> Entries taken from a collection:

Start of Block

Lemma replaceDots_no_dot str : occursIn "." (replaceDots str) = false.
Proof.
  induction str as [|c rest IH]; [reflexivity|].
  cbn [replaceDots]. destruct (Ascii.eqb c ".") eqn:Hc.
  - rewrite occursIn_app, IH. reflexivity.
  - cbn [occursIn]. rewrite IH, Ascii.eqb_sym, Hc. reflexivity.
Qed.

(** C4: ["."] and [".."] are mapped to two different reserved tokens, every
    other name has each ["."] replaced by ["%2E"] (so that no ["."] is left
    in any key segment), and equal location descriptors have equal keys. *)
Theorem fixUrlDots_escapes (name : string) (l1 l2 : hce.LocationInfo) :
  fixUrlDots "." = "%20%2E" ∧
  fixUrlDots ".." = "%20%2E%2E" ∧
  fixUrlDots "." ≠ fixUrlDots ".." ∧
  (name ≠ "." → name ≠ ".." → fixUrlDots name = escapeEveryDot name) ∧
  occursIn "." (fixUrlDots name) = false ∧
  (l1 = l2 → getDefinitionSiteUri l1 = getDefinitionSiteUri l2).
Proof.
  split; [reflexivity|]. split; [reflexivity|]. split; [discriminate|].
  split; [|split].
  - intros H1 H2. unfold fixUrlDots.
    destruct (String.eqb_spec name "."); [contradiction|].
    destruct (String.eqb_spec name ".."); [contradiction|].
    apply replaceDots_escapeEveryDot.
  - unfold fixUrlDots.
    destruct (String.eqb name "."); [reflexivity|].
    destruct (String.eqb name ".."); [reflexivity|].
    apply replaceDots_no_dot.
  - intros ->. reflexivity.
Qed.

Lemma fixUrlDots_escapes_witness :
  "T.pack" ≠ "." ∧ "T.pack" ≠ ".." ∧ fixUrlDots "T.pack" = "T%2Epack" ∧
  getDefinitionSiteUri exampleApproximate = getDefinitionSiteUri exampleApproximate.
Proof.
  split; [discriminate|]. split; [discriminate|].
  pose proof (fixUrlDots_escapes "T.pack" exampleApproximate exampleApproximate)
    as (_ & _ & _ & H & _ & Hkey).
  split.
  - rewrite H; [reflexivity | discriminate | discriminate].
  - apply Hkey. reflexivity.
Defined.

(** C10: for the entity [Mod] the last segment of the cache key and of the
    request URL is the escaped module name; for every other entity it is
    the escaped name. *)
Theorem getDefinitionSiteUri_last_segment (host : Host)
    (packageId : hce.PackageId) (moduleName : string)
    (entity : hce.LocatableEntity) (name : string)
    (haddockAnchorId : option string) (componentId : string) :
  let locationInfo :=
    hce.ApproximateLocation packageId moduleName entity name haddockAnchorId
      componentId in
  let segment :=
    match entity with
    | hce.Mod => fixUrlDots moduleName
    | _ => fixUrlDots name
    end in
  let key := definitionSiteKey packageId componentId moduleName entity segment in
  getDefinitionSiteUri locationInfo = Some key ∧
  definitionSiteUrl host locationInfo =
    getHceHost host +:+ "/api/definitionSite/" +:+ key.
Proof.
  destruct entity; split; reflexivity.
Qed.

(** ** Occurrence keys *)

Lemma string_of_uint_no_dash d :
  occursIn "-" (NilEmpty.string_of_uint d) = false.
Proof. induction d; simpl; auto. Qed.

Lemma string_of_uint_nonempty d :
  d ≠ Decimal.Nil → NilEmpty.string_of_uint d ≠ "".
Proof. destruct d; simpl; congruence. Qed.

(** A string without ["-"] in front of a ["-"] is determined by the whole. *)
Lemma dash_split u v s t :
  occursIn "-" u = false → occursIn "-" v = false →
  u +:+ "-" +:+ s = v +:+ "-" +:+ t → u = v ∧ s = t.
Proof.
  revert v. induction u as [|a u IH]; intros [|b v] Hu Hv H.
  - injection H as H. change (s = t) in H. auto.
  - injection H as H _. subst b. simpl in Hv. discriminate.
  - injection H as H _. subst a. simpl in Hu. discriminate.
  - injection H as -> H. simpl in Hu, Hv.
    apply orb_false_elim in Hu as [_ Hu]. apply orb_false_elim in Hv as [_ Hv].
    destruct (IH v Hu Hv H) as [-> ->]. auto.
Qed.

Lemma numberToString_inj a b : numberToString a = numberToString b → a = b.
Proof.
  unfold numberToString. intros H.
  apply DecimalZ.to_int_inj.
  apply (f_equal NilEmpty.int_of_string) in H.
  rewrite !NilEmpty.isi in H. congruence.
Qed.

(** The numeral of an integer: an optional sign, then a non-empty run of
    digits. *)
Lemma numberToString_shape n :
  ∃ d, d ≠ Decimal.Nil ∧
    (numberToString n = NilEmpty.string_of_uint d ∨
     numberToString n = String "-" (NilEmpty.string_of_uint d)).
Proof.
  unfold numberToString. destruct n as [|p|p]; simpl.
  - exists Decimal.zero. split; [discriminate | left; reflexivity].
  - exists (Pos.to_uint p). split; [apply DecimalPos.Unsigned.to_uint_nonnil | auto].
  - exists (Pos.to_uint p). split; [apply DecimalPos.Unsigned.to_uint_nonnil | auto].
Qed.

Lemma numeral_dash_split a b s t :
  numberToString a +:+ "-" +:+ s = numberToString b +:+ "-" +:+ t →
  a = b ∧ s = t.
Proof.
  intros H.
  destruct (numberToString_shape a) as (da & Hda & Ha).
  destruct (numberToString_shape b) as (db & Hdb & Hb).
  assert (numberToString a = numberToString b ∧ s = t) as [E ->].
  { pose proof (string_of_uint_no_dash da) as Nda.
    pose proof (string_of_uint_no_dash db) as Ndb.
    pose proof (string_of_uint_nonempty da Hda) as Eda.
    pose proof (string_of_uint_nonempty db Hdb) as Edb.
    destruct Ha as [Ha|Ha], Hb as [Hb|Hb]; rewrite Ha, Hb in *.
    - apply dash_split; assumption.
    - destruct (NilEmpty.string_of_uint da) as [|c u]; [congruence|].
      simpl in H. injection H as -> _. simpl in Nda. discriminate.
    - destruct (NilEmpty.string_of_uint db) as [|c u]; [congruence|].
      simpl in H. injection H as <- _. simpl in Ndb. discriminate.
    - simpl in H. injection H as H.
      destruct (dash_split _ _ _ _ Nda Ndb H) as [-> ->]. auto. }
  split; [apply numberToString_inj; assumption | reflexivity].
Qed.

(** C6: the key of a word range is the three 1-based coordinates, in
    decimal, joined with ["-"]; two ranges have the same key exactly when
    they have the same coordinates. *)
Theorem wordRangeToOccurrenceId_injective (r1 r2 : Range) :
  (let '(line, startColumn, endColumn) := occurrenceCoordinates r1 in
   wordRangeToOccurrenceId r1 =
     numberToString line +:+ "-" +:+ numberToString startColumn +:+ "-" +:+
     numberToString endColumn) ∧
  (wordRangeToOccurrenceId r1 = wordRangeToOccurrenceId r2 ↔
   occurrenceCoordinates r1 = occurrenceCoordinates r2).
Proof.
  split; [reflexivity|]. split.
  - unfold wordRangeToOccurrenceId, occurrenceCoordinates. cbn [join]. intros H.
    apply numeral_dash_split in H as [H1 H].
    apply numeral_dash_split in H as [H2 H].
    apply numberToString_inj in H. congruence.
  - unfold wordRangeToOccurrenceId, occurrenceCoordinates.
    intros [= -> -> ->]. reflexivity.
Qed.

End of Block

> Task directions: Quote the records above exactly, from the first line through the line containing "reserved tokens, every", and nothing more.

> Task result:
Lemma replaceDots_no_dot str : occursIn "." (replaceDots str) = false.
Proof.
  induction str as [|c rest IH]; [reflexivity|].
  cbn [replaceDots]. destruct (Ascii.eqb c ".") eqn:Hc.
  - rewrite occursIn_app, IH. reflexivity.
  - cbn [occursIn]. rewrite IH, Ascii.eqb_sym, Hc. reflexivity.
Qed.

(** C4: ["."] and [".."] are mapped to two different reserved tokens, every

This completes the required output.